Of methods currently known, the shortest image pick-up times (30 through 100 ms) can be achieved with the EPI method. The EPI method is described, for example, in European Patent 0 076 054.
In a typical EPI sequence, an examination subject is exposed to an RF excitation pulse in a first direction under the influence of a slice selection gradient at the beginning of the pulse sequence. Nuclear spins are thereby excited in a slice of the examination subject. After the excitation, a phase-coding gradient is activated in a second direction and a read-out gradient is activated in a third direction. The first, second and third directions reside perpendicularly relative to one another. The read-out gradient is composed of a pre-phasing pulse as well as of sub-pulses of alternating polarity. The nuclear spins are dephased and in turn rephased in alternation as a result of this alternating polarity of the read-out gradient, so that a sequence of nuclear magnetic resonance signals arises. So many signals are thereby acquired after a single excitation that the entire Fourier k-space is scanned, i.e. the existing data are adequate for reconstructing a complete tomogram.
The phase-coding gradient is briefly activated at every change in the polarity of the read-out gradient. The phase relation of the nuclear spins is thus advanced by one step every time.
The nuclear magnetic resonance signals that arise are sampled in the time domain, are digitized, and the numerical values acquired in this way are entered into a raw data matrix.
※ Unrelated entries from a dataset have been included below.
(* ===== verification/PageSet.v ===== *)
(** PageSets: origin tags, page-resident headers and their bounds-checked
    views, and the tracking table (lockjaw-types/src/pageset_table.rs). *)
From stdpp Require Import base option list gmap numbers.
From Stdlib Require Import ZArith Lia.
From S2P Require Import Prelude Pools.
Open Scope Z_scope.

Export HeaderPool (MAX_PAGESETS, MAX_PRACTICAL_PAGES_PER_SET, PAGESET_HEADER_BYTES,
  header_pages_for, MAX_HEADER_PAGES_PER_PAGESET).

Inductive PageSetOrigin := Buddy | DmaPool | ExternallyOwned.

#[export] Instance PageSetOrigin_eq_dec : EqDecision PageSetOrigin.
Proof. solve_decision. Defined.

(** [origin as u64] *)
Definition origin_as_u64 (o : PageSetOrigin) : Z :=
  match o with Buddy => 1 | DmaPool => 2 | ExternallyOwned => 3 end.

Definition from_raw (raw : Z) : option PageSetOrigin :=
  match raw with
  | 1 => Some Buddy
  | 2 => Some DmaPool
  | 3 => Some ExternallyOwned
  | _ => None
  end.

(** The header in its pages; [pages] is the address array that follows the
    24 bytes of metadata, zero where nothing was written. *)
Record PageSetHeader := mkHeader {
  h_count : Z;
  h_header_pages : Z;
  h_refcount : Z;
  h_map_count : Z;
  h_origin_raw : Z;
  h_pages : gmap Z Z;
}.

(** A zeroed header page. *)
Definition zero_header : PageSetHeader := mkHeader 0 0 0 0 0 ∅.

Module Hdr.

Definition empty (origin : PageSetOrigin) : PageSetHeader :=
  mkHeader 0 1 0 0 (origin_as_u64 origin) ∅.

Definition origin (h : PageSetHeader) : option PageSetOrigin := from_raw (h_origin_raw h).

(** [x.checked_add(1)] on u32, unwrapped. *)
Definition inc32 (x : Z) : outcome Z := if x + 1 <? 2 ^ 32 then Ret (x + 1) else Panic PUnwrap.

Definition inc_map_count (h : PageSetHeader) : outcome PageSetHeader :=
  m ← inc32 (h_map_count h);
  Ret (mkHeader (h_count h) (h_header_pages h) (h_refcount h) m (h_origin_raw h) (h_pages h)).

Definition dec_map_count (h : PageSetHeader) : outcome (bool * PageSetHeader) :=
  _ ← assert (0 <? h_map_count h);
  let m := h_map_count h - 1 in
  Ret ((m =? 0) && (h_refcount h =? 0),
       mkHeader (h_count h) (h_header_pages h) (h_refcount h) m (h_origin_raw h) (h_pages h)).

Definition inc_refcount (h : PageSetHeader) : outcome PageSetHeader :=
  r ← inc32 (h_refcount h);
  Ret (mkHeader (h_count h) (h_header_pages h) r (h_map_count h) (h_origin_raw h) (h_pages h)).

Definition dec_refcount (h : PageSetHeader) : outcome (bool * PageSetHeader) :=
  _ ← assert (0 <? h_refcount h);
  let r := h_refcount h - 1 in
  Ret ((r =? 0) && (h_map_count h =? 0),
       mkHeader (h_count h) (h_header_pages h) r (h_map_count h) (h_origin_raw h) (h_pages h)).

(** ** Views with a trusted count *)
Record BackedHeader := mkBacked {
  bk_header : PageSetHeader;
  bk_count : Z;
  bk_backing_pages : Z;
}.

Definition backed (h : PageSetHeader) (cnt : Z) : BackedHeader :=
  mkBacked h cnt (header_pages_for cnt).

Definition get_page (b : BackedHeader) (index : Z) : outcome (option Z) :=
  if bk_count b <=? index then Ret None
  else
    let byte_offset := PAGESET_HEADER_BYTES + index * 8 in
    _ ← assert (byte_offset + 8 <=? bk_backing_pages b * PAGE_SIZE);
    Ret (Some (arr_peek (h_pages (bk_header b)) index)).

Definition set_page (b : BackedHeader) (index addr : Z) : outcome BackedHeader :=
  _ ← assert (index <? bk_count b);
  let byte_offset := PAGESET_HEADER_BYTES + index * 8 in
  _ ← assert (byte_offset + 8 <=? bk_backing_pages b * PAGE_SIZE);
  let h := bk_header b in
  Ret (mkBacked
         (mkHeader (h_count h) (h_header_pages h) (h_refcount h) (h_map_count h) (h_origin_raw h)
            (<[index := addr]> (h_pages h)))
         (bk_count b) (bk_backing_pages b)).

Definition set_count (b : BackedHeader) (cnt : Z) (o : PageSetOrigin) : outcome BackedHeader :=
  let needed := header_pages_for cnt in
  _ ← assert (needed <=? bk_backing_pages b);
  let h := bk_header b in
  Ret (mkBacked
         (mkHeader (wrap 32 cnt) (wrap 32 needed) (h_refcount h) (h_map_count h)
            (origin_as_u64 o) (h_pages h))
         cnt (bk_backing_pages b)).

Fixpoint set_pages (b : BackedHeader) (i : Z) (addrs : list Z) : outcome BackedHeader :=
  match addrs with
  | [] => Ret b
  | a :: rest => b' ← set_page b i a; set_pages b' (i + 1) rest
  end.

Definition init (b : BackedHeader) (page_addrs : list Z) (o : PageSetOrigin) : outcome BackedHeader :=
  b1 ← set_count b (Z.of_nat (length page_addrs)) o;
  let h := bk_header b1 in
  let b2 := mkBacked (mkHeader (h_count h) (h_header_pages h) 0 0 (h_origin_raw h) (h_pages h))
              (bk_count b1) (bk_backing_pages b1) in
  set_pages b2 0 page_addrs.

(** A view whose backing holds its count. *)
Definition backed_ok (b : BackedHeader) : Prop :=
  0 < bk_count b <= MAX_PRACTICAL_PAGES_PER_SET /\ bk_backing_pages b = header_pages_for (bk_count b).

Lemma page_in_backing b index :
  backed_ok b -> 0 <= index < bk_count b ->
  PAGESET_HEADER_BYTES + index * 8 + 8 <= bk_backing_pages b * PAGE_SIZE.
Proof.
  intros [Hc ->] Hi. pose proof (HeaderPool.header_pages_for_bounds _ Hc) as [_ H]. lia.
Qed.

Definition put_page (b : BackedHeader) (index addr : Z) : BackedHeader :=
  let h := bk_header b in
  mkBacked (mkHeader (h_count h) (h_header_pages h) (h_refcount h) (h_map_count h) (h_origin_raw h)
              (<[index := addr]> (h_pages h))) (bk_count b) (bk_backing_pages b).

(** Inside the count, accesses stay in the backing pages and never panic. *)
Lemma set_page_spec b index addr :
  backed_ok b -> 0 <= index < bk_count b -> set_page b index addr = Ret (put_page b index addr).
Proof.
  intros Hb Hi. unfold set_page. rewrite (proj2 (Z.ltb_lt index (bk_count b))) by lia.
  cbn [assert]. rewrite bind_Ret.
  rewrite (proj2 (Z.leb_le _ _)) by (pose proof (page_in_backing b index Hb Hi); lia). done.
Qed.

Lemma get_page_spec b index :
  backed_ok b -> 0 <= index ->
  get_page b index =
    Ret (if index <? bk_count b then Some (arr_peek (h_pages (bk_header b)) index) else None).
Proof.
  intros Hb Hi. unfold get_page.
  destruct (Z.leb_spec (bk_count b) index) as [L|L], (Z.ltb_spec index (bk_count b)) as [L'|L']; try lia; [done|].
  rewrite (proj2 (Z.leb_le _ _)) by (pose proof (page_in_backing b index Hb ltac:(lia)); lia). done.
Qed.

Lemma set_count_spec h cnt o :
  set_count (backed h cnt) cnt o =
    Ret (mkBacked (mkHeader (wrap 32 cnt) (wrap 32 (header_pages_for cnt)) (h_refcount h)
           (h_map_count h) (origin_as_u64 o) (h_pages h)) cnt (header_pages_for cnt)).
Proof. unfold set_count, backed. simpl. rewrite Z.leb_refl. done. Qed.

Lemma origin_roundtrip o : from_raw (origin_as_u64 o) = Some o.
Proof. by destruct o. Qed.

Lemma set_pages_spec addrs : forall b i,
  backed_ok b -> 0 <= i -> i + Z.of_nat (length addrs) <= bk_count b ->
  exists b', set_pages b i addrs = Ret b' /\ bk_count b' = bk_count b /\
    h_origin_raw (bk_header b') = h_origin_raw (bk_header b) /\
    h_refcount (bk_header b') = h_refcount (bk_header b) /\
    h_map_count (bk_header b') = h_map_count (bk_header b) /\
    forall j, arr_peek (h_pages (bk_header b')) j =
      if decide (i <= j < i + Z.of_nat (length addrs)) then default 0 (addrs !! Z.to_nat (j - i))
      else arr_peek (h_pages (bk_header b)) j.
Proof.
  induction addrs as [|a rest IH]; intros b i Hb Hi Hlen; cbn [set_pages length] in *.
  - exists b. split_and!; try done. intros j. rewrite decide_False by lia. done.
  - rewrite set_page_spec, bind_Ret by (done || lia).
    destruct (IH (put_page b i a) (i + 1)) as (b' & -> & Hc & Ho & Hr & Hm & Hp); [done|lia|simpl; lia|].
    exists b'. split_and!; try done. intros j. rewrite Hp. simpl. rewrite arr_peek_insert.
    destruct (decide (i + 1 <= j < i + 1 + Z.of_nat (length rest))) as [H1|H1].
    + rewrite decide_True by lia. replace (Z.to_nat (j - i)) with (S (Z.to_nat (j - (i + 1)))) by lia. done.
    + destruct (decide (i = j)) as [->|Hne].
      * rewrite decide_True by lia. by rewrite Z.sub_diag.
      * rewrite decide_False by lia. done.
Qed.

End Hdr.

(** ** The table *)
Record PageSetEntry := mkEntry {
  e_count : Z;
  e_header_kva : Z;
  e_origin : PageSetOrigin;
}.

#[export] Instance PageSetEntry_eq_dec : EqDecision PageSetEntry.
Proof. solve_decision. Defined.

Inductive PageSetError := TableFull | InvalidCount | InvalidId | SlotEmpty.

Abbreviation PageSetTable := (list (option PageSetEntry)).

Module Tbl.

Definition new : PageSetTable := replicate (Z.to_nat MAX_PAGESETS) None.

(** [slots.iter().position(|s| s.is_none())] *)
Fixpoint first_none (t : PageSetTable) : option nat :=
  match t with
  | [] => None
  | None :: _ => Some 0%nat
  | Some _ :: t' => S <$> first_none t'
  end.

Definition insert (t : PageSetTable) (entry : PageSetEntry) : result nat PageSetError * PageSetTable :=
  if (e_count entry =? 0) || (MAX_PRACTICAL_PAGES_PER_SET <? e_count entry) then (Err InvalidCount, t)
  else match first_none t with
       | None => (Err TableFull, t)
       | Some slot => (Ok slot, <[slot := Some entry]> t)
       end.

Definition get (t : PageSetTable) (id : Z) : result PageSetEntry PageSetError :=
  if MAX_PAGESETS <=? id then Err InvalidId
  else match mjoin (t !! Z.to_nat id) with Some e => Ok e | None => Err SlotEmpty end.

Definition remove (t : PageSetTable) (id : Z) : result PageSetEntry PageSetError * PageSetTable :=
  if MAX_PAGESETS <=? id then (Err InvalidId, t)
  else match mjoin (t !! Z.to_nat id) with
       | Some e => (Ok e, <[Z.to_nat id := None]> t)
       | None => (Err SlotEmpty, t)
       end.

Fixpoint find_by_header_kva (t : PageSetTable) (header_kva : Z) : option nat :=
  match t with
  | [] => None
  | Some e :: t' =>
      if e_header_kva e =? header_kva then Some 0%nat else S <$> find_by_header_kva t' header_kva
  | None :: t' => S <$> find_by_header_kva t' header_kva
  end.

Lemma first_none_spec t :
  match first_none t with
  | Some i => t !! i = Some None /\ forall j, (j < i)%nat -> exists e, t !! j = Some (Some e)
  | None => forall j, (j < length t)%nat -> exists e, t !! j = Some (Some e)
  end.
Proof.
  induction t as [|[e|] t IH]; simpl.
  - intros j Hj. lia.
  - destruct (first_none t) as [i|]; simpl.
    + destruct IH as [H1 H2]. split; [done|]. intros [|j] Hj; simpl; [by eexists|]. apply H2. lia.
    + intros [|j] Hj; simpl; [by eexists|]. apply IH. lia.
  - split; [done|]. intros j Hj. lia.
Qed.

(** The reverse lookup finds the first entry with the header address. *)
Lemma find_spec t kva :
  match find_by_header_kva t kva with
  | Some i => exists e, t !! i = Some (Some e) /\ e_header_kva e = kva
  | None => forall i e, t !! i = Some (Some e) -> e_header_kva e <> kva
  end.
Proof.
  induction t as [|[e|] t IH]; simpl.
  - done.
  - destruct (Z.eqb_spec (e_header_kva e) kva) as [E|E]; [by exists e|].
    destruct (find_by_header_kva t kva) as [i|]; simpl; [done|].
    intros [|i] e' H; simpl in H; [by simplify_eq|by eapply IH].
  - destruct (find_by_header_kva t kva) as [i|]; simpl; [done|].
    intros [|i] e' H; simpl in H; [done|by eapply IH].
Qed.

Lemma find_unique t kva i e :
  t !! i = Some (Some e) -> e_header_kva e = kva ->
  (forall j e', t !! j = Some (Some e') -> e_header_kva e' = kva -> j = i) ->
  find_by_header_kva t kva = Some i.
Proof.
  intros H E U. pose proof (find_spec t kva) as S.
  destruct (find_by_header_kva t kva) as [j|].
  - destruct S as (e' & H' & E'). by rewrite (U j e').
  - exfalso. by eapply S.
Qed.

End Tbl.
An image of the examination subject is then reconstructed from this raw data matrix on the basis of a two-dimensional Fourier transformation.
The speed advantage of the EPI method arises essentially because a plurality of signals that are adequate for the reconstruction of a complete tomogram are acquired after a single excitation. All signals that ultimately represent gradient echoes must be acquired within the T2* decay. The read-out gradient must therefore be very rapidly bipolarly switched, so that considerable technological demands are made of the system, which constitutes a disadvantage of the EPI method.
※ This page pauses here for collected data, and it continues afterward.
(* ===== verification/Ownership.v ===== *)
(** Ownership of a bitmap's set bits by numbered slots: every set bit below a
    bound belongs to exactly one slot or to a distinguished set [G]. Shared by
    the buddy pages and the DMA pages of the kernel's PageSets. *)
From stdpp Require Import base option list gmap numbers sets fin_sets.
From Stdlib Require Import ZArith Lia.
From S2P Require Import Prelude.
Open Scope Z_scope.

(** [own i] lists what slot [i] owns. *)
Record Partition (N : Z) (bits : Z -> bool) (G : gset Z) (own : nat -> list Z) : Prop := {
  pt_own : forall i j x, own i !! j = Some x -> 0 <= x < N /\ bits x = true /\ x ∉ G;
  pt_inj : forall i j i' j' x, own i !! j = Some x -> own i' !! j' = Some x -> i = i' /\ j = j';
  pt_all : forall x, 0 <= x < N -> bits x = true -> x ∈ G \/ exists i j, own i !! j = Some x;
  pt_G : forall x, x ∈ G -> 0 <= x < N /\ bits x = true;
}.

(** [own] with slot [i] owning [l]. *)
Definition set_own (own : nat -> list Z) (i : nat) (l : list Z) (k : nat) : list Z :=
  if decide (k = i) then l else own k.

Lemma set_own_eq own i l : set_own own i l i = l.
Proof. unfold set_own. by rewrite decide_True. Qed.

Lemma set_own_ne own i l k : k <> i -> set_own own i l k = own k.
Proof. intros H. unfold set_own. by rewrite decide_False. Qed.

Lemma set_own_twice own i l l' k : set_own (set_own own i l) i l' k = set_own own i l' k.
Proof. unfold set_own. by case_decide. Qed.

Section Partition.
Context (N : Z).

Lemma pt_ext bits bits' G own own' :
  (forall x, 0 <= x < N -> bits x = bits' x) -> (forall i, own i = own' i) ->
  Partition N bits G own -> Partition N bits' G own'.
Proof.
  intros Hb Ho [P1 P2 P3 P4]. constructor.
  - intros i j x. rewrite <- Ho. intros H. destruct (P1 _ _ _ H) as (? & ? & ?). by rewrite <- Hb.
  - intros i j i' j' x. rewrite <- !Ho. apply P2.
  - intros x Hx. rewrite <- Hb by done. intros H. destruct (P3 x Hx H) as [|(i & j & E)]; [by left|].
    right. exists i, j. by rewrite <- Ho.
  - intros x H. destruct (P4 x H). by rewrite <- Hb.
Qed.

(** New bits join [G]. *)
Lemma pt_take bits bits' G own (X : gset Z) :
  Partition N bits G own ->
  (forall x, x ∈ X -> 0 <= x < N /\ bits x = false) ->
  (forall x, 0 <= x < N -> bits' x = true <-> bits x = true \/ x ∈ X) ->
  Partition N bits' (G ∪ X) own.
Proof.
  intros [P1 P2 P3 P4] HX Hb. constructor; [|done| |].
  - intros i j x H. destruct (P1 i j x H) as (Hx & Ht & Hg). split_and!; try lia.
    + apply Hb; auto.
    + intros [?|HxX]%elem_of_union; [done|]. destruct (HX x HxX). congruence.
  - intros x Hx Ht. apply Hb in Ht as [Ht|Ht]; [|set_solver|done].
    destruct (P3 x Hx Ht); [set_solver|by right].
  - intros x [Hg|Hg]%elem_of_union.
    + destruct (P4 x Hg). split; [done|]. apply Hb; auto.
    + destruct (HX x Hg). split; [done|]. apply Hb; auto.
Qed.

(** Bits of [G] are cleared. *)
Lemma pt_give bits bits' G own (X : gset Z) :
  Partition N bits G own -> X ⊆ G ->
  (forall x, 0 <= x < N -> bits' x = true <-> bits x = true /\ x ∉ X) ->
  Partition N bits' (G ∖ X) own.
Proof.
  intros [P1 P2 P3 P4] HX Hb. constructor; [|done| |].
  - intros i j x H. destruct (P1 i j x H) as (Hx & Ht & Hg). split_and!; try lia; [|set_solver].
    apply Hb; [done|]. set_solver.
  - intros x Hx Ht. apply Hb in Ht as [Ht Hn]; [|done].
    destruct (P3 x Hx Ht); [left; set_solver|by right].
  - intros x [Hg Hn]%elem_of_difference. destruct (P4 x Hg). split; [done|]. by apply Hb.
Qed.

(** A slot that owns nothing receives part of [G]. *)
Lemma pt_commit bits G own i (L : list Z) :
  Partition N bits G own -> own i = [] -> NoDup L -> list_to_set L ⊆ G ->
  Partition N bits (G ∖ list_to_set L) (set_own own i L).
Proof.
  intros [P1 P2 P3 P4] Hi Hnd HL.
  assert (forall x, x ∈ L -> x ∈ G) as HLG.
  { intros x Hx. apply HL. by apply elem_of_list_to_set. }
  constructor.
  - intros k j x H. unfold set_own in H. case_decide.
    + apply list_elem_of_lookup_2 in H. destruct (P4 x (HLG x H)). split_and!; try lia; [done|].
      intros [_ Hn]%elem_of_difference. apply Hn. by apply elem_of_list_to_set.
    + destruct (P1 k j x H) as (? & ? & ?). split_and!; try lia; [done|set_solver].
  - intros k j k' j' x H H'. unfold set_own in *. do 2 case_decide; subst.
    + split; [done|]. by eapply NoDup_lookup.
    + exfalso. apply list_elem_of_lookup_2 in H'. destruct (P1 _ _ _ H) as (_ & _ & Hn). auto.
    + exfalso. apply list_elem_of_lookup_2 in H. destruct (P1 _ _ _ H') as (_ & _ & Hn). auto.
    + by eapply P2.
  - intros x Hx Ht. destruct (decide (x ∈ L)) as [HxL|HxL].
    + right. apply list_elem_of_lookup in HxL as [j Hj]. exists i, j. by rewrite set_own_eq.
    + destruct (P3 x Hx Ht) as [Hg|(k & j & Hk)].
      * left. apply elem_of_difference. split; [done|]. by rewrite elem_of_list_to_set.
      * right. exists k, j. rewrite set_own_ne; [done|]. intros ->. by rewrite Hi in Hk.
  - intros x [Hg _]%elem_of_difference. by apply P4.
Qed.

(** What a slot owns is moved to [G]. *)
Lemma pt_detach bits G own i :
  Partition N bits G own -> Partition N bits (G ∪ list_to_set (own i)) (set_own own i []).
Proof.
  intros [P1 P2 P3 P4].
  assert (forall x, x ∈ own i -> 0 <= x < N /\ bits x = true) as Hown.
  { intros x Hx. apply list_elem_of_lookup in Hx as [j Hj]. destruct (P1 i j x Hj) as (? & ? & _). done. }
  constructor.
  - intros k j x H. unfold set_own in H. case_decide; [done|].
    destruct (P1 k j x H) as (? & ? & ?). split_and!; try lia; [done|].
    rewrite elem_of_union, elem_of_list_to_set. intros [|Hx]; [done|].
    apply list_elem_of_lookup in Hx as [j' Hj']. by destruct (P2 k j i j' x).
  - intros k j k' j' x H H'. unfold set_own in *. do 2 case_decide; try done. by eapply P2.
  - intros x Hx Ht. destruct (P3 x Hx Ht) as [|(k & j & Hk)]; [left; set_solver|].
    destruct (decide (k = i)) as [->|Hne].
    + left. apply elem_of_union_r, elem_of_list_to_set. by eapply list_elem_of_lookup_2.
    + right. exists k, j. by rewrite set_own_ne.
  - intros x [Hg|Hg]%elem_of_union; [by apply P4|]. apply Hown. by apply elem_of_list_to_set in Hg.
Qed.

Lemma pt_nodup bits G own i : Partition N bits G own -> NoDup (own i).
Proof. intros P. apply NoDup_alt. intros j j' x H H'. by destruct (pt_inj _ _ _ _ P i j i j' x H H'). Qed.

Lemma pt_not_G bits G own i x : Partition N bits G own -> x ∈ own i -> x ∉ G.
Proof.
  intros P Hx. apply list_elem_of_lookup in Hx as [j Hj]. by apply (pt_own _ _ _ _ P i j).
Qed.

Lemma pt_in_range bits G own i x : Partition N bits G own -> x ∈ own i -> 0 <= x < N /\ bits x = true.
Proof.
  intros P Hx. apply list_elem_of_lookup in Hx as [j Hj].
  by destruct (pt_own _ _ _ _ P i j x Hj) as (? & ? & _).
Qed.
End Partition.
In comparison to spin echoes, gradient echoes of the type generated in the EPI method also have the disadvantage of being sensitive to local field inhomogeneities.
German Patent 38 23 398, corresponding to U.S. Pat. No. 5,126,673, discloses a pulse sequence wherein a sequence of many equidistant RF pulses, referred to as a pulse burst, is used in order to excite a specimen. The RF pulses have an extremely small flip angle on the order of magnitude of 0.1.degree. through 2.degree.. A train of equidistant echo signals with optimally constant amplitude is obtained following upon the sequence of RF pulses. In order to keep the amplitude of the echo signals as constant as possible, the amplitude and phase of the RF pulses are influenced. A selected excitation refocusing, as well as read-out and phase-coding gradients are provided for the imaging.
The possibility is also mentioned of omitting a relatively large number of RF pulses from the equidistant sequence of RF pulses. According to the disclosure of the aforementioned patent, a minimization of the number of RF pulses can be achieved when the spacing between the RF pulses is varied corresponding to the sequence 1, 3, 5, 9, 17 . . . n, with n=2.sup.m-1 +1. The omission of RF pulses in the sequence of fundamentally equidistant RF pulses, however, is considered as being disadvantageous since the amplitude constancy of the echo signals is much more difficult to optimize than given a pulse burst composed of a gap-free sequence of RF pulses.
The non-equidistant radio frequency pulse sequence recited in the aforementioned patent also present the disadvantage that a number of echoes respectively coincide in the read-out phase, so that a clean evaluation for image acquisition is practically impossible. Moreover, the signal-to-noise ratio becomes extremely unfavorable in the excitation due to the small flip angles.